*** Working data Section Begins ***
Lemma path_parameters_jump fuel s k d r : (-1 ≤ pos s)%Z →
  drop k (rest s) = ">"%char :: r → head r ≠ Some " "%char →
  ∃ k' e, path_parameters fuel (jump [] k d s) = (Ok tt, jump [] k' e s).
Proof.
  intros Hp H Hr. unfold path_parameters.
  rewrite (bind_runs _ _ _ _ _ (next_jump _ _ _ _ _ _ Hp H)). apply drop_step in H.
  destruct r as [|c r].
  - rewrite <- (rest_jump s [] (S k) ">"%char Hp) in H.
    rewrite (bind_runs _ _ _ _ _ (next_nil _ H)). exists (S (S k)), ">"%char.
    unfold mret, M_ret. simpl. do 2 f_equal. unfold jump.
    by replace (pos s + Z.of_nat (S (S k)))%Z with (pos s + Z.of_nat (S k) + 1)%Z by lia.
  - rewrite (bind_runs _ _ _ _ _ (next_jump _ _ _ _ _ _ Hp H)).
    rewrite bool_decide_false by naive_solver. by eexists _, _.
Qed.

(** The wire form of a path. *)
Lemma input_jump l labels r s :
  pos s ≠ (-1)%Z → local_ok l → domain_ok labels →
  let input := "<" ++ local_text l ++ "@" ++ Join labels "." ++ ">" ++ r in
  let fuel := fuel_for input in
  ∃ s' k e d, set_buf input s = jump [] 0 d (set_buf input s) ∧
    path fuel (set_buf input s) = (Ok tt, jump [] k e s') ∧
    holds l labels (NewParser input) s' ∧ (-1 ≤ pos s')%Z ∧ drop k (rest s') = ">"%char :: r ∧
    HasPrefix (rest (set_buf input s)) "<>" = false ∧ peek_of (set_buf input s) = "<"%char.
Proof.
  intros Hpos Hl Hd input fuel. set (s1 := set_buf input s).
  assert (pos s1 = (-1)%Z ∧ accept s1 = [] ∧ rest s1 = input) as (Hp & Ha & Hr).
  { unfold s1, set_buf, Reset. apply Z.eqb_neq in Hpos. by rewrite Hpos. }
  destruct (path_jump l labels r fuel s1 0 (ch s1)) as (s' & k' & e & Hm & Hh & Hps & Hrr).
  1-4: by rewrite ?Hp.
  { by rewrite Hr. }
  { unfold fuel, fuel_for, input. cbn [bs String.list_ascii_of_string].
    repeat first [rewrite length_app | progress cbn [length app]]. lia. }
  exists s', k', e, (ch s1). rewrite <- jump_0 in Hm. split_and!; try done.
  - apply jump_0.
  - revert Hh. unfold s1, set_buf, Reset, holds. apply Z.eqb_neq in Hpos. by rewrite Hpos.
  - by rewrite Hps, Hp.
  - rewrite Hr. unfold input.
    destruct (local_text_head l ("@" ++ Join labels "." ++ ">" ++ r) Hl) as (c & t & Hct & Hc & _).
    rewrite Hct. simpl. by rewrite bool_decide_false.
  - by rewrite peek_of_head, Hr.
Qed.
*** Working data Section Ends ***
Only the lines above from the line containing "by replace (pos" through the line containing "Lemma input_jump l" should be retyped, exactly and with both ends included.

# [Worked solution]
    by replace (pos s + Z.of_nat (S (S k)))%Z with (pos s + Z.of_nat (S k) + 1)%Z by lia.
  - rewrite (bind_runs _ _ _ _ _ (next_jump _ _ _ _ _ _ Hp H)).
    rewrite bool_decide_false by naive_solver. by eexists _, _.
Qed.

(** The wire form of a path. *)
Lemma input_jump l labels r s :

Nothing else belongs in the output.